◆ **What this task involves**:
For the data below, restate word for word only the lines from the line containing "text = Parsed d." through the line containing "unfold json_load in", both ends included.

Stored items:
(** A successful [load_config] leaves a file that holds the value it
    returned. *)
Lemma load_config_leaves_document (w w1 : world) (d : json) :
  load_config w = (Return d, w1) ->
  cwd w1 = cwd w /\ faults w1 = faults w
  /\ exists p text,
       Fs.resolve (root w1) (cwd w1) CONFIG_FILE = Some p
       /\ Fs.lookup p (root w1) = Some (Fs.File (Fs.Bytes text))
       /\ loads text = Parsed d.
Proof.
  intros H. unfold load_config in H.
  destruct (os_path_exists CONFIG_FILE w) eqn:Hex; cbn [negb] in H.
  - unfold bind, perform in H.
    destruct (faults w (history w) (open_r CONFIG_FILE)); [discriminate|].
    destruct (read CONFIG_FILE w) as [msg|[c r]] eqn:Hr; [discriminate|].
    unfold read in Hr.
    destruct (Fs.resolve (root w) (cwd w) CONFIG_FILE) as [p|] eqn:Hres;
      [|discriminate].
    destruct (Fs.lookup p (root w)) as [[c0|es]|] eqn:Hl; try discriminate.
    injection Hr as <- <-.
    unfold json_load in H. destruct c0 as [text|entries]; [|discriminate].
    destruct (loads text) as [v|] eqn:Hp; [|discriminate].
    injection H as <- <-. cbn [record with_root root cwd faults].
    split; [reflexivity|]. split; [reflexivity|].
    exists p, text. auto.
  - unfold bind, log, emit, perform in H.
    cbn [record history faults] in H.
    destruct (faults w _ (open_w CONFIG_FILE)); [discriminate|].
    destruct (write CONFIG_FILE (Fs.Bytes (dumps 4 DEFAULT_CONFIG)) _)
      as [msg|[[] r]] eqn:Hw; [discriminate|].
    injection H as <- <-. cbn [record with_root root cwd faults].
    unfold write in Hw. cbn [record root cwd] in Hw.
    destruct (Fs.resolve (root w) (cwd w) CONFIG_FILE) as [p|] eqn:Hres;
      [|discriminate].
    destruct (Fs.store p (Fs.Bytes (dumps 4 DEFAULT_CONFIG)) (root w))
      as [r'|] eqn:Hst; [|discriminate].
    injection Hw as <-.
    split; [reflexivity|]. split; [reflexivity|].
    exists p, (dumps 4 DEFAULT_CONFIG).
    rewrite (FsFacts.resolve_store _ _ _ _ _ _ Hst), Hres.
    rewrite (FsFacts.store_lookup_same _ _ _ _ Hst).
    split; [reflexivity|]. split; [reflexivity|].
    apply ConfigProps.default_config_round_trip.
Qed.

◆ **Task result**:
       /\ loads text = Parsed d.
Proof.
  intros H. unfold load_config in H.
  destruct (os_path_exists CONFIG_FILE w) eqn:Hex; cbn [negb] in H.
  - unfold bind, perform in H.
    destruct (faults w (history w) (open_r CONFIG_FILE)); [discriminate|].
    destruct (read CONFIG_FILE w) as [msg|[c r]] eqn:Hr; [discriminate|].
    unfold read in Hr.
    destruct (Fs.resolve (root w) (cwd w) CONFIG_FILE) as [p|] eqn:Hres;
      [|discriminate].
    destruct (Fs.lookup p (root w)) as [[c0|es]|] eqn:Hl; try discriminate.
    injection Hr as <- <-.
    unfold json_load in H. destruct c0 as [text|entries]; [|discriminate].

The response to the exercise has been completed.